General characteristics
- Displacement: 5,532 short tons (5,019 t) light;; 21,880 short tons (19,850 t) full;
- Length: 523 ft 6 in (159.56 m)
- Draft: 29 ft 11 in (9.12 m)
- Speed: 16.5
- Complement: 52 mariners

= USNS Mission Buenaventura =

U.S. Navy tanker ship

SS Mission Buenaventura was a Type T2-SE-A2 tanker built for the United States Maritime Commission during World War II. After the war she was acquired by the United States Navy as USS Mission Buenaventura (AO-111). Later the tanker transferred to the Military Sea Transportation Service as USNS Mission Buenaventura (T-AO-111). The lead ship in her class of fleet oilers, she was named for Mission San Buenaventura located in Ventura, California.

==Operational history==
SS Mission Buenaventura was laid down 29 March 1944 under a Maritime Commission contract by Marinship Corporation, Sausalito, California; launched 28 May 1944; sponsored by Mrs. Fred W. Boole; and delivered 28 June 1944. Chartered to Deconhill Shipping Company, for operations, she spent the remainder of the War supporting the victorious Allied forces in the Pacific. She was returned to the Maritime Commission in March 1946 and on 30 March was laid up in the Maritime Commission Reserve Fleet at Mobile, Alabama.

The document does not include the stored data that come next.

(** The first line from [i] on that holds a PDU. *)
Fixpoint first_pdu_line (response : at_response_t) (i n : nat) : option (list Z) :=
  match n with
  | O => None
  | S n' =>
      let line := at_response_line (Some response) i in
      if is_hex_pdu_line line then line else first_pdu_line response (S i) n'
  end.

Definition read_modem_index (index : Z) (sv : service) : service * esp_err_t :=
  let '(sv, ok, response) :=
    execute_simple (str "AT+CMGR=" ++ decimal index) [str "+CMGR:"] SMS_SERVICE_AT_TIMEOUT_MS response_zero sv in
  if negb ok then (sv, ESP_FAIL)
  else match first_pdu_line response 0 (length (resp_line_offsets response)) with
       | Some line => process_any_pdu line index sv
       | None => (sv, ESP_ERR_INVALID_RESPONSE)
       end.

(** The lines of one listing from [i] on: how many PDUs were processed. *)
Fixpoint scan_lines (response : at_response_t) (i n : nat) (pending_index : Z) (processed : nat) (sv : service)
  : service * nat :=
  match n with
  | O => (sv, processed)
  | S n' =>
      let line := at_response_line (Some response) i in
      match match line with Some l => parse_cmgl_index l | None => None end with
      | Some index => scan_lines response (S i) n' index processed sv
      | None =>
          match line with
          | Some l =>
              if (0 <=? pending_index) && is_hex_pdu_line line then
                let '(sv, err) := process_any_pdu l pending_index sv in
                scan_lines response (S i) n' (-1)
                  (if bool_decide (err = ESP_OK) then S processed else processed) sv
              else scan_lines response (S i) n' pending_index processed sv
          | None => scan_lines response (S i) n' pending_index processed sv
          end
      end
  end.

Fixpoint scan_batches (batches : nat) (sv : service) : service :=
  match batches with
  | O => sv
  | S batches' =>
      let '(sv, ok, response) := execute_simple (str "AT+CMGL=4") [str "+CMGL:"] 30000 response_zero sv in
      if negb ok then count C_inbox_scan_failures sv
      else
        let '(sv, processed) := scan_lines response 0 (length (resp_line_offsets response)) (-1) 0 sv in
        if (processed =? 0)%nat then sv else scan_batches batches' sv
  end.

Definition scan_stored_messages (sv : service) : service :=
  scan_batches SMS_STORE_MAX_RECORDS (count C_inbox_scans sv).

(** ** Setting up the modem *)

Definition setup_command (command0 : list Z) (sv : service) : service * bool :=
  let '(sv, ok, response) := execute_simple command0 [] SMS_SERVICE_AT_TIMEOUT_MS response_zero sv in
  if ok then (sv, true)
  else
    let d := sv_diagnostics sv in
    (set_diagnostics sv
       (mk_service_diag (sd_initialized d) (sd_modem_ready d) (sd_pdu_mode_configured d) (sd_counts d)
          (sd_last_cms_error d) (sd_last_error d) (Some command0) (resp_result response)
          (resp_error_code response)), false).

Definition cnmi : list (list Z) :=
  [str "AT+CNMI=2,1,0,2,0"; str "AT+CNMI=2,1,0,1,0"; str "AT+CNMI=1,1,0,1,0";
   str "AT+CNMI=2,1,0,0,0"; str "AT+CNMI=1,1,0,0,0"].

Fixpoint setup_first (commands : list (list Z)) (sv : service) : service * bool :=
  match commands with
  | [] => (sv, false)
  | c :: commands' =>
      let '(sv, ok) := setup_command c sv in if ok then (sv, true) else setup_first commands' sv
  end.

Definition configure_pdu_mode (sv : service) : service * bool :=
  let '(sv, ok) := setup_command (str "AT+CMGF=0") (count C_setup_attempts sv) in
  if negb ok then (sv, false)
  else
    let '(sv, indications) := setup_first cnmi sv in
    if negb indications then (sv, false)
    else
      let d := sv_diagnostics sv in
      (scan_stored_messages
         (set_diagnostics sv
            (mk_service_diag (sd_initialized d) (sd_modem_ready d) true (sd_counts d) (-1) ESP_OK None
               (sd_setup_failed_result d) (sd_setup_failed_code d))), true).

Acquired by the Navy on 18 November 1947 she was activated and transferred to the Naval Transportation Service for service as Mission Buenaventura (AO‑111). When the Naval Transportation Service was absorbed by the new Military Sea Transportation Service, she continued her duties as USNS Mission Buenaventura (T‑AO‑111). She continued her worldwide service until 4 April 1960 when she was transferred to the Maritime Commission for layup at Mobile. Reacquired by the Navy on 10 November 1961 she was transferred to MSTS control on the same date and chartered to Mathiasen's Tanker Industries, Inc. for operations, where she served as part of the Ready Reserve Force fleet.

She was taken out of service and struck from the Naval Vessel Register on 31 March 1972. Final disposition, disposed of for scrap by MARAD sale 26 June 1978.